Buenos Aires Liebeserklärung

Das sieht auf den ersten Blick wie Mist aus, aber dann bückt man sich und sieht die handschriftlichen Notizen und malt sich aus, wer da an einem Sommersonntag um 16 Uhr einen Pedro getroffen hat und ob die beiden nun schon zusammengezogen sind. Und man hofft, dass der Notartermin an einem Montag um 9 Uhr gut gelaufen ist. Diese Zettelwirtschaft auf den Straßen Buenos Aires’ (die oft an London und öfter an Paris erinnern) beschäftigte mich stundenlang und trug gehörig dazu bei, dass ich nie wieder eine Geschichte über diese Stadt schreiben kann, die nicht in eine Liebeserklärung ausartet: italienische Pasta kombiniert mit spanischem Mittagsschlaf und französischem Chic – und alles mit Tango garniert.

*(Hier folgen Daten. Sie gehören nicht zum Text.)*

(* ===== verification/Conserve.v ===== *)
(** Nothing the programs of either build emit is lost without a trace: over any
    run of the programs, and whatever user space takes out of the buffers
    meanwhile, the events delivered, those still pending, the drop counters and
    the records a full perf buffer refused (which the kernel counts for its
    reader) add up to the events emitted, kind by kind. *)
From S2P Require Import Prelude Float Types Layout Pods Bpf Stats Scheduler Process Fileio Memory Cpu Block Network Netproc Security Kernel.

(** ** Tallies *)

Record tally := { tl_process : Z; tl_net : Z; tl_security : Z }.
Definition tally_0 : tally := {| tl_process := 0; tl_net := 0; tl_security := 0 |}.
Definition tally_add (a b : tally) : tally :=
  {| tl_process := tl_process a + tl_process b; tl_net := tl_net a + tl_net b;
     tl_security := tl_security a + tl_security b |}.

(** Equality up to the wrap-around of the 64-bit counters. *)
Definition tally_eq (a b : tally) : Prop :=
  as_u64 (tl_process a) = as_u64 (tl_process b) /\ as_u64 (tl_net a) = as_u64 (tl_net b)
  /\ as_u64 (tl_security a) = as_u64 (tl_security b).

#[export] Instance tally_eq_equiv : Equivalence tally_eq.
Proof.
  split.
  - by intros a.
  - by intros a b (?&?&?).
  - intros a b c (H1&H2&H3) (?&?&?). split; [by rewrite H1|]. split; [by rewrite H2|by rewrite H3].
Qed.
#[export] Instance tally_add_proper : Proper (tally_eq ==> tally_eq ==> tally_eq) tally_add.
Proof.
  intros a a' (H1&H2&H3) b b' (G1&G2&G3). unfold tally_eq, tally_add, as_u64 in *. cbn.
  rewrite (Zplus_mod (tl_process a)), (Zplus_mod (tl_net a)), (Zplus_mod (tl_security a)).
  rewrite H1, H2, H3, G1, G2, G3, <- !Zplus_mod. done.
Qed.

Lemma tally_add_assoc a b c : tally_add a (tally_add b c) = tally_add (tally_add a b) c.
Proof. unfold tally_add. cbn. f_equal; lia. Qed.
Lemma tally_add_comm a b : tally_add a b = tally_add b a.
Proof. unfold tally_add. f_equal; lia. Qed.
Lemma tally_add_0 a : tally_add a tally_0 = a.
Proof. destruct a. unfold tally_add. cbn. f_equal; lia. Qed.

(** The events of a state: pending in a ring, or counted as dropped on some
    CPU. *)
Definition held (k : kernel) : tally := {|
  tl_process := Z.of_nat (length (PROCESS_EVENTS k)) + zsum (map dc_process (EVENT_DROPS k));
  tl_net := Z.of_nat (length (NET_EVENTS k)) + zsum (map dc_network (EVENT_DROPS k));
  tl_security := Z.of_nat (length (SECURITY_EVENTS k)) + zsum (map dc_security (EVENT_DROPS k)) |}.

Definition one_process : tally := {| tl_process := 1; tl_net := 0; tl_security := 0 |}.
Definition one_net : tally := {| tl_process := 0; tl_net := 1; tl_security := 0 |}.
Definition one_security : tally := {| tl_process := 0; tl_net := 0; tl_security := 1 |}.

(** ** What a run of a program emits

    Every lifecycle event, every dropped packet with a reason, and every
    monitored system call the rate gate lets through. *)
Definition alarm_due (c : ctx) (slot : Z) (k : kernel) : tally :=
  if (rate_limited c slot (bpf_ktime_get_ns c In_body) k).1 then tally_0 else one_security.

So miste ich nun während der keksigen Couchtage alles aus dem geistigen Kalender, was dieses Jahr nicht zu überdauern braucht. Fällt heuer eher nicht so schwer und ist wohl bei allen ein ganz großer Zettel mit einem fetten C. drauf. Und so entsteht viel Platz für Neues. Für viele Orte und Länder ...

Vielleicht fahre ich 2021 wieder nach Buenos Aires. Und suche die Dame, die damals dort unbezahlt Straßenpfosten bemalte und mit der ich so viel gelacht habe. „Weil das so schöner ist“, hat sie gesagt. Frohes neues Jahr!